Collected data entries
Lemma steps_fetchIssuesLocally fuel :
  steps R (fetchIssuesLocally env fuel repo keywords).
Proof.
  intros w. rewrite fetchIssuesLocally_spec.
  destruct (rejectedByCheck repo); [apply (frame_refl R frame)|].
  destruct (liveEntry env w _); [apply (frame_refl R frame)|].
  revert w. unfold scanLocally.
  apply steps_bind; [exact frame|now apply steps_getWorld|]. intros w.
  apply steps_bind; [exact frame| |].
  { apply steps_when; [exact frame|]. apply steps_modify.
    intros w'. apply (frame_dirs R frame). }
  intros _. apply steps_bind; [exact frame|now apply steps_await|].
  intros defaultBranch. apply steps_scanSnapshot; auto.
Qed.

Lemma steps_fetchIssues fuel : steps R (fetchIssues env fuel repo keywords).
Proof.
  intros w. rewrite fetchIssues_spec.
  destruct (knownRateLimited env w repo).
  { apply steps_tryCatch; [exact frame|apply steps_fetchIssuesLocally|].
    intros e. now apply steps_throw. }
  destruct (liveEntry env w _); [apply (frame_refl R frame)|].
  rewrite scanRemotely_spec.
  destruct (rejectedByCheck repo); [apply (frame_refl R frame)|].
  cbv zeta. generalize (newOctokit env (credential w)). intros octokit.
  revert w. apply steps_bind; [exact frame|now apply steps_await|].
  intros defaultBranch. apply steps_scanBranch; auto.
Qed.
End CacheWrites.

(** Neither function ever stores an entry whose data is [true]: an entry
    that is a rate-limit mark after the call was one before it. *)
Lemma no_rate_limit_mark_is_recorded
      (env : Env) (fuel : nat) (repo : string) (keywords : list string)
      (w : World) (k : string) (entry : CacheEntry) :
  (cache (snd (fetchIssues env fuel repo keywords w)) !! k = Some entry
   \/ cache (snd (fetchIssuesLocally env fuel repo keywords w)) !! k = Some entry) ->
  isTrue (data entry) = true ->
  cache w !! k = Some entry.
Proof.
  intros Hin Htrue.
  pose proof (steps_fetchIssues
                _ (storesOnlyResults_frame (cacheKeyOf repo keywords)) env repo
                keywords (storesOnlyResults_emit _)
                (storesOnlyResults_store _) fuel w k) as Hremote.
  pose proof (steps_fetchIssuesLocally
                _ (storesOnlyResults_frame (cacheKeyOf repo keywords)) env repo
                keywords (storesOnlyResults_emit _)
                (storesOnlyResults_store _) fuel w k) as Hlocal.
  destruct Hin as [Hin|Hin].
  - destruct Hremote as [<-|[_ (t & issues & Hstored)]]; [exact Hin|].
    rewrite Hin in Hstored. injection Hstored as ->. discriminate Htrue.
  - destruct Hlocal as [<-|[_ (t & issues & Hstored)]]; [exact Hin|].
    rewrite Hin in Hstored. injection Hstored as ->. discriminate Htrue.
Qed.

(** ** Rate limiting *)

(** The reading side exists: with a live rate-limit mark the call goes to
    the local search, and a failure there comes out as the rate-limit
    error. *)
Lemma known_rate_limit_goes_local
      (env : Env) (fuel : nat) (repo : string) (keywords : list string)
      (w : World) :
  knownRateLimited env w repo = true ->
  fetchIssues env fuel repo keywords w
  = match fetchIssuesLocally env fuel repo keywords w with
    | (Throw _, w') => (Throw rateLimitExceeded, w')
    | other => other
    end.
Proof. intros Hknown. rewrite fetchIssues_spec, Hknown. reflexivity. Qed.

(** C2, at a failing input. The API answers every request with status 403
    "API rate limit exceeded"; caching is on and the cache is empty. The
    call fails with that error and the cache stays empty: no entry is stored
    under [ratelimit-octo/demo]. The next call for the same repository sends
    the repository request again instead of turning to the local search. *)
Theorem rate_limit_failure_is_not_recorded :
  let first := fetchIssues Demo.exhaustedEnv 3 "octo/demo" ["TODO"] Demo.fresh in
  let second :=
    fetchIssues Demo.exhaustedEnv 3 "octo/demo" ["TODO"] (snd first) in
  fst first = Throw Demo.rateLimited
  /\ trace (snd first) = [ReposGet "octo" "demo"]
  /\ cache (snd first) !! rateLimitKeyOf "octo/demo" = None
  /\ knownRateLimited Demo.exhaustedEnv (snd first) "octo/demo" = false
  /\ fst second = Throw Demo.rateLimited
  /\ trace (snd second) = [ReposGet "octo" "demo"; ReposGet "octo" "demo"].
Proof. cbv zeta. repeat split; vm_compute; reflexivity. Qed.

(** ** Cache keys *)

Lemma bind_Return {A B} (m : Async A) (k : A -> Async B) (w w' : World) (b : B) :
  bind m k w = (Return b, w') ->
  exists a w0, m w = (Return a, w0) /\ k a w0 = (Return b, w').
Proof.
  unfold bind. destruct (m w) as [[a|e|] w0]; intros H; try discriminate H.
  exists a, w0. now split.
Qed.

Lemma storeAndReturn_cached (env : Env) (key : string) (results : list Issue)
      (w0 w' : World) (p : Payload) :
  storeAndReturn env key results w0 = (Return p, w') ->
  cacheEnabled (settings w') = true ->
  exists t, cache w' !! key = Some {| timestamp := t; data := p |}.
Proof.
  rewrite storeAndReturn_spec. intros H Henabled.
  injection H as <- <-.
  destruct (cacheEnabled (settings w0)) eqn:H0.
  - eexists. cbn [cache setCache]. apply lookup_insert_eq.
  - rewrite H0 in Henabled. discriminate Henabled.
Qed.

Lemma scanSnapshot_cached (env : Env) fuel octokit repo owner repoName keywords
      key repoDir defaultBranch (w w' : World) (p : Payload) :
  scanSnapshot env fuel octokit repo owner repoName keywords key repoDir
               defaultBranch w = (Return p, w') ->
  cacheEnabled (settings w') = true ->
  exists t, cache w' !! key = Some {| timestamp := t; data := p |}.
Proof.
  unfold scanSnapshot. intros H.
  apply bind_Return in H as (latestCommit & w1 & _ & H).
  apply bind_Return in H as (w1' & w2 & _ & H).
  apply bind_Return in H as (u & w3 & _ & H).
  apply bind_Return in H as (found & w4 & _ & H).
  exact (storeAndReturn_cached _ _ _ _ _ _ H).
Qed.

Lemma scanBranch_cached (env : Env) fuel octokit owner repoName keywords key
      defaultBranch (w w' : World) (p : Payload) :
  scanBranch env fuel octokit owner repoName keywords key defaultBranch w
  = (Return p, w') ->
  cacheEnabled (settings w') = true ->
  exists t, cache w' !! key = Some {| timestamp := t; data := p |}.
Proof.
  unfold scanBranch. intros H.
  apply bind_Return in H as (found & w1 & _ & H).
  apply bind_Return in H as (results & w2 & _ & H).
  exact (storeAndReturn_cached _ _ _ _ _ _ H).
Qed.

Lemma sameSettings_frame : Frame sameSettings.
Proof.
  split; unfold sameSettings; try reflexivity.
  intros w1 w2 w3 H12 H23. congruence.
Qed.

Lemma fetchIssuesLocally_settings env fuel repo keywords w :
  settings (snd (fetchIssuesLocally env fuel repo keywords w)) = settings w.
Proof.
  apply (steps_fetchIssuesLocally _ sameSettings_frame); reflexivity.
Qed.

Lemma fetchIssues_settings env fuel repo keywords w :
  settings (snd (fetchIssues env fuel repo keywords w)) = settings w.
Proof.
  apply (steps_fetchIssues _ sameSettings_frame); reflexivity.
Qed.

Lemma liveEntry_lookup env w key entry :
  liveEntry env w key = Some entry -> cache w !! key = Some entry.
Proof.
  unfold liveEntry. destruct (cacheEnabled _); [|discriminate].
  destruct (cache w !! key) as [e|]; [|discriminate].
  destruct (_ <? _); [|discriminate]. now intros [= ->].
Qed.

Lemma fetchIssuesLocally_cached env fuel repo keywords (w w' : World) (p : Payload) :
  cacheEnabled (settings w) = true ->
  fetchIssuesLocally env fuel repo keywords w = (Return p, w') ->
  exists entry,
    cache w' !! cacheKeyOf repo keywords = Some entry /\ data entry = p.
Proof.
  intros Henabled Hrun.
  assert (cacheEnabled (settings w') = true) as Henabled'.
  { replace w' with (snd (fetchIssuesLocally env fuel repo keywords w))
      by now rewrite Hrun.
    now rewrite fetchIssuesLocally_settings. }
  rewrite fetchIssuesLocally_spec in Hrun.
  destruct (rejectedByCheck repo); [discriminate Hrun|].
  destruct (liveEntry env w (cacheKeyOf repo keywords)) as [entry|] eqn:Hlive.
  - injection Hrun as <- <-. exists entry.
    split; [now apply (liveEntry_lookup env)|reflexivity].
  - unfold scanLocally in Hrun.
    apply bind_Return in Hrun as (w0 & w1 & _ & Hrun).
    apply bind_Return in Hrun as (u & w2 & _ & Hrun).
    apply bind_Return in Hrun as (defaultBranch & w3 & _ & Hrun).
    destruct (scanSnapshot_cached _ _ _ _ _ _ _ _ _ _ _ _ _ Hrun Henabled')
      as [t Hstored].
    eexists. split; [exact Hstored|reflexivity].
Qed.

Lemma fetchIssues_cached env fuel repo keywords (w w' : World) (p : Payload) :
  cacheEnabled (settings w) = true ->
  fetchIssues env fuel repo keywords w = (Return p, w') ->
  exists entry,
    cache w' !! cacheKeyOf repo keywords = Some entry /\ data entry = p.
Proof.
  intros Henabled Hrun.
  assert (cacheEnabled (settings w') = true) as Henabled'.
  { replace w' with (snd (fetchIssues env fuel repo keywords w))
      by now rewrite Hrun.
    now rewrite fetchIssues_settings. }
  rewrite fetchIssues_spec in Hrun.
  destruct (knownRateLimited env w repo).
  { apply (fetchIssuesLocally_cached env fuel repo keywords w w' p Henabled).
    unfold tryCatch, throw in Hrun.
    destruct (fetchIssuesLocally env fuel repo keywords w) as [[q|e|] w1];
      [exact Hrun|discriminate Hrun|discriminate Hrun]. }
  destruct (liveEntry env w (cacheKeyOf repo keywords)) as [entry|] eqn:Hlive.
  - injection Hrun as <- <-. exists entry.
    split; [now apply (liveEntry_lookup env)|reflexivity].
  - rewrite scanRemotely_spec in Hrun.
    destruct (rejectedByCheck repo); [discriminate Hrun|]. cbv zeta in Hrun.
    apply bind_Return in Hrun as (defaultBranch & w3 & _ & Hrun).
    destruct (scanBranch_cached _ _ _ _ _ _ _ _ _ _ _ Hrun Henabled')
      as [t Hstored].
    eexists. split; [exact Hstored|reflexivity].
Qed.

(** A live entry under the request's key is what both functions return. *)
Lemma live_entry_is_served env fuel repo keywords (w : World) (entry : CacheEntry) :
  rejectedByCheck repo = false ->
  liveEntry env w (cacheKeyOf repo keywords) = Some entry ->
  fetchIssuesLocally env fuel repo keywords w = (Return (data entry), w)
  /\ fetchIssues env fuel repo keywords w = (Return (data entry), w).
Proof.
  intros Hok Hlive.
  assert (fetchIssuesLocally env fuel repo keywords w = (Return (data entry), w))
    as Hlocal by (now rewrite fetchIssuesLocally_spec, Hok, Hlive).
  split; [exact Hlocal|].
  rewrite fetchIssues_spec, Hlive.
  destruct (knownRateLimited env w repo); [|reflexivity].
  unfold tryCatch. now rewrite Hlocal.
Qed.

§ **PROBLEM**:
Exactly repeat the lines above, from the opening line through the one with "intros w. rewrite fetchIssues_spec.", and include nothing else.

§ **EXERCISE RESPONSE**:
Lemma steps_fetchIssuesLocally fuel :
  steps R (fetchIssuesLocally env fuel repo keywords).
Proof.
  intros w. rewrite fetchIssuesLocally_spec.
  destruct (rejectedByCheck repo); [apply (frame_refl R frame)|].
  destruct (liveEntry env w _); [apply (frame_refl R frame)|].
  revert w. unfold scanLocally.
  apply steps_bind; [exact frame|now apply steps_getWorld|]. intros w.
  apply steps_bind; [exact frame| |].
  { apply steps_when; [exact frame|]. apply steps_modify.
    intros w'. apply (frame_dirs R frame). }
  intros _. apply steps_bind; [exact frame|now apply steps_await|].
  intros defaultBranch. apply steps_scanSnapshot; auto.
Qed.

Lemma steps_fetchIssues fuel : steps R (fetchIssues env fuel repo keywords).
Proof.
  intros w. rewrite fetchIssues_spec.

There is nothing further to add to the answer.